--- INPUT Enclosed Below ---

Lemma append_one (st : cluster) x todo owed : one_key x -> served st (request_slot x) (route (request_slot x)) ->
  asks (cc_conns st) (route (request_slot x)) ((request_text x, rvalue x) :: todo) owed ->
  exists f i n, redisClusterAppendFormattedCommand (request_text x ++ [0]) (zlen (request_text x)) st =
      Done (Read.REDIS_OK, set_requests (Some (default [] (cc_requests st) ++ [f])) (set_ids i (set_conns n (cc_heap st) st))) /\
    Command.slot_num (fcmd f) = request_slot x /\ asks n (route (request_slot x)) todo (owed ++ [rvalue x]) /\
    forall c' todo' owed', c' <> route (request_slot x) -> asks (cc_conns st) c' todo' owed' -> asks n c' todo' owed'.
Proof.
  intros Hx Hs Ha. set (l := default [] (cc_requests st)).
  destruct (format_one (set_requests (Some l) st) x Hx) as (f & i & Ef & Hcm & Hsl & Hcl).
  destruct (append_command_ok (set_ids i (set_requests (Some l) st)) x (fcmd f) todo owed Hsl Hcl Hs Ha) as (n & Ea & Ha2 & Ho).
  exists f, i, n. split_and!; try done. unfold redisClusterAppendFormattedCommand. rewrite (bind_done _ _ st st st) by done.
  assert ((match cc_requests st with Some l => Some l | None => if malloc_ok list_size then Some [] else None end) = Some l) as ->.
  { unfold l. destruct (cc_requests st); [done|]. by rewrite Hmem. }
  rewrite (bind_done _ _ st tt (set_requests (Some l) st)) by done. rewrite (bind_done _ _ _ _ _ Ef). rewrite Hcm.
  rewrite (bind_done _ _ _ _ _ Ea). change (Read.REDIS_OK =? Read.REDIS_OK) with true. cbn [negb]. by rewrite Hmem.
Qed.

(** The state after more requests. *)
Lemma append_requests_spec xs : forall (P : handle -> Prop) (owed : handle -> list value) (st : cluster), Forall one_key xs ->
  Forall (fun x => served st (request_slot x) (route (request_slot x)) /\ P (route (request_slot x))) xs ->
  (forall c, P c -> asks (cc_conns st) c (asked c xs) (owed c)) ->
  exists fs i n, append_requests xs (set_requests (Some (default [] (cc_requests st))) st) =
      Done (Read.REDIS_OK, set_requests (Some (default [] (cc_requests st) ++ fs)) (set_ids i (set_conns n (cc_heap st) st))) /\
    Forall2 (fun x f => Command.slot_num (fcmd f) = request_slot x) xs fs /\ forall c, P c -> asks n c [] (owed c ++ answered c xs).
Proof.
  induction xs as [|x xs IH]; intros P owed st Hk Hs Ha.
  - exists [], (cc_ids st), (cc_conns st). rewrite app_nil_r. split; [by destruct st|]. split; [done|]. intros c Hc. rewrite app_nil_r. by apply Ha.
  - apply Forall_cons in Hk as [Hx Hk]. apply Forall_cons in Hs as [[Hsx HP] Hs]. set (c0 := route (request_slot x)) in *.
    pose proof (Ha c0 HP) as Ha0. rewrite filter_cons_True in Ha0 by done. cbn [map] in Ha0.
    destruct (append_one (set_requests (Some (default [] (cc_requests st))) st) x _ _ Hx Hsx Ha0) as (f & i & n & E & Hsl & Ha1 & Ho). fold c0 in Ha1, Ho.
    set (st1 := set_ids i (set_conns n (cc_heap st) st)).
    destruct (IH P (fun c => owed c ++ answered c [x]) (set_requests (Some (default [] (cc_requests st) ++ [f])) st1) Hk) as (fs & i' & n' & E' & Hfs & Ha').
    { eapply Forall_impl; [exact Hs|]. done. }
    { intros c Hc. destruct (decide (c = c0)) as [->|Hne].
      - rewrite filter_cons_True by done. exact Ha1.
      - rewrite filter_cons_False by (intros Hx'; by apply Hne). cbn [map app filter list_filter]. rewrite app_nil_r. apply Ho; [done|]. pose proof (Ha c Hc) as Hac.
        rewrite filter_cons_False in Hac by (intros Hx'; by apply Hne). exact Hac. }
    exists (f :: fs), i', n'. split_and!.
    + cbn [append_requests]. rewrite (bind_done _ _ _ _ _ E). change (Read.REDIS_OK =? Read.REDIS_OK) with true. 
      change (default [] (cc_requests (set_requests (Some (default [] (cc_requests st) ++ [f])) st1))) with (default [] (cc_requests st) ++ [f]) in E'.
      rewrite <- app_assoc in E'. exact E'.
    + by constructor.
    + intros c Hc. specialize (Ha' c Hc). rewrite <- app_assoc, <- map_app, <- filter_app in Ha'. exact Ha'.
Qed.

Lemma append_fresh (st : cluster) cmd len :
  redisClusterAppendFormattedCommand cmd len st = redisClusterAppendFormattedCommand cmd len (set_requests (Some (default [] (cc_requests st))) st).
Proof.
  unfold redisClusterAppendFormattedCommand. rewrite !(bind_done _ _ _ _ _ (eq_refl : get _ = Done (_, _))). cbn [cc_requests set_requests].
  destruct (cc_requests st) as [l|]; unfold default; cbn [from_option]; unfold Datatypes.id; rewrite ?Hmem; by rewrite !(bind_done _ _ _ _ _ (eq_refl : modify _ _ = Done (_, _))).
Qed.

Lemma append_requests_some xs (P : handle -> Prop) (owed : handle -> list value) (st : cluster) : Forall one_key xs -> xs <> [] ->
  Forall (fun x => served st (request_slot x) (route (request_slot x)) /\ P (route (request_slot x))) xs ->
  (forall c, P c -> asks (cc_conns st) c (asked c xs) (owed c)) ->
  exists fs i n, append_requests xs st = Done (Read.REDIS_OK, set_requests (Some (default [] (cc_requests st) ++ fs)) (set_ids i (set_conns n (cc_heap st) st))) /\
    Forall2 (fun x f => Command.slot_num (fcmd f) = request_slot x) xs fs /\ forall c, P c -> asks n c [] (owed c ++ answered c xs).
Proof.
  intros Hk Hne Hs Ha. destruct (append_requests_spec xs P owed st Hk Hs Ha) as (fs & i & n & E & Hfs & Ha'). exists fs, i, n. split; [|done].
  destruct xs as [|x xs]; [done|]. cbn [append_requests] in E |- *. unfold bind at 1 in E. unfold bind at 1. by rewrite append_fresh.
Qed.

(** A MOVED among the replies. *)
Definition moves (vs : list value) : bool := existsb (fun v => kind_of v =? CLUSTER_ERR_MOVED) vs.

Lemma get_one (st : cluster) f l v owed c : cc_requests st = Some (f :: l) -> 0 <= Command.slot_num (fcmd f) -> served st (Command.slot_num (fcmd f)) c ->
  asks (cc_conns st) c [] (v :: owed) ->
  exists ll m n st', redisClusterGetReply st = Done ((Read.REDIS_OK, Some ll), st') /\ tree v ll m /\ m ##ₘ cc_heap st /\ asks n c [] owed /\
    (forall c' todo' owed', c' <> c -> asks (cc_conns st) c' todo' owed' -> asks n c' todo' owed') /\
    st' = set_need_update (if moves [v] then 1 else cc_need_update st) (cc_retry st) (set_conns n (m ∪ cc_heap st) (set_requests (Some l) (set_err (0, []) st))).
Proof.
  intros Hr Hs0 (p & nd & Ht & Hp & Hc) Ha. destruct (asks_reply _ _ _ _ (cc_heap st) Ha) as (ll & m & n & Er & Htr & Hd & Ha2 & Ho).
  set (st1 := set_requests (Some l) (set_err (0, []) st)). set (st2 := set_conns n (m ∪ cc_heap st) st1).
  exists ll, m, n, (set_need_update (if moves [v] then 1 else cc_need_update st) (cc_retry st) st2). split_and!; try done.
  unfold redisClusterGetReply. rewrite (bind_done _ _ st tt (set_err (0, []) st)) by done. rewrite (bind_done _ _ _ (set_err (0, []) st) (set_err (0, []) st)) by done.
  cbn [cc_requests set_err]. rewrite Hr, (proj2 (Z.leb_le _ _)) by done. rewrite (bind_done _ _ _ tt st1) by done.
  unfold get_reply. rewrite (proj2 (Z.ltb_ge _ _)) by done. rewrite (bind_done _ _ st1 st1 st1) by done. change (cc_table st1) with (cc_table st). rewrite Ht.
  rewrite (bind_done _ _ st1 (Some p) st1) by done. rewrite (bind_done _ _ _ _ _ (ctx_open st1 c _ _ p nd Ha Hp Hc)).
  destruct (asks_ok st1 c _ _ Ha) as [msg Ee]. rewrite (bind_done _ _ _ _ _ Ee). cbn [fst]. change (0 =? 0) with true. cbn [negb].
  rewrite (bind_done _ _ st1 (Read.REDIS_OK, Some ll) st2).
  2:{ unfold getReply. rewrite (bind_done _ _ st1 st1 st1) by done. change (cc_heap st1) with (cc_heap st). change (cc_conns st1) with (cc_conns st). by rewrite Er. }
  change (Read.REDIS_OK =? Read.REDIS_OK) with true. cbn [negb]. rewrite (bind_done _ _ st2 st2 st2) by done.
  cbn [cc_heap st2 set_conns]. rewrite (tree_kind v ll m _ Htr). rewrite (bind_done _ _ st2 (kind_of v) st2) by done. cbn [moves existsb]. rewrite orb_false_r.
  destruct (kind_of v =? CLUSTER_ERR_MOVED); [by rewrite (bind_done _ _ st2 tt (set_need_update 1 (cc_retry st2) st2)) | by rewrite (bind_done _ _ st2 tt st2)].
Qed.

--- End of Enclosed INPUT ---

Starting at the line that has "Lemma get_one (st" and ending at the line that has "cbn [cc_requests set_err].", please write out the lines above exactly, leaving out all others.

Lemma get_one (st : cluster) f l v owed c : cc_requests st = Some (f :: l) -> 0 <= Command.slot_num (fcmd f) -> served st (Command.slot_num (fcmd f)) c ->
  asks (cc_conns st) c [] (v :: owed) ->
  exists ll m n st', redisClusterGetReply st = Done ((Read.REDIS_OK, Some ll), st') /\ tree v ll m /\ m ##ₘ cc_heap st /\ asks n c [] owed /\
    (forall c' todo' owed', c' <> c -> asks (cc_conns st) c' todo' owed' -> asks n c' todo' owed') /\
    st' = set_need_update (if moves [v] then 1 else cc_need_update st) (cc_retry st) (set_conns n (m ∪ cc_heap st) (set_requests (Some l) (set_err (0, []) st))).
Proof.
  intros Hr Hs0 (p & nd & Ht & Hp & Hc) Ha. destruct (asks_reply _ _ _ _ (cc_heap st) Ha) as (ll & m & n & Er & Htr & Hd & Ha2 & Ho).
  set (st1 := set_requests (Some l) (set_err (0, []) st)). set (st2 := set_conns n (m ∪ cc_heap st) st1).
  exists ll, m, n, (set_need_update (if moves [v] then 1 else cc_need_update st) (cc_retry st) st2). split_and!; try done.
  unfold redisClusterGetReply. rewrite (bind_done _ _ st tt (set_err (0, []) st)) by done. rewrite (bind_done _ _ _ (set_err (0, []) st) (set_err (0, []) st)) by done.
  cbn [cc_requests set_err]. rewrite Hr, (proj2 (Z.leb_le _ _)) by done. rewrite (bind_done _ _ _ tt st1) by done.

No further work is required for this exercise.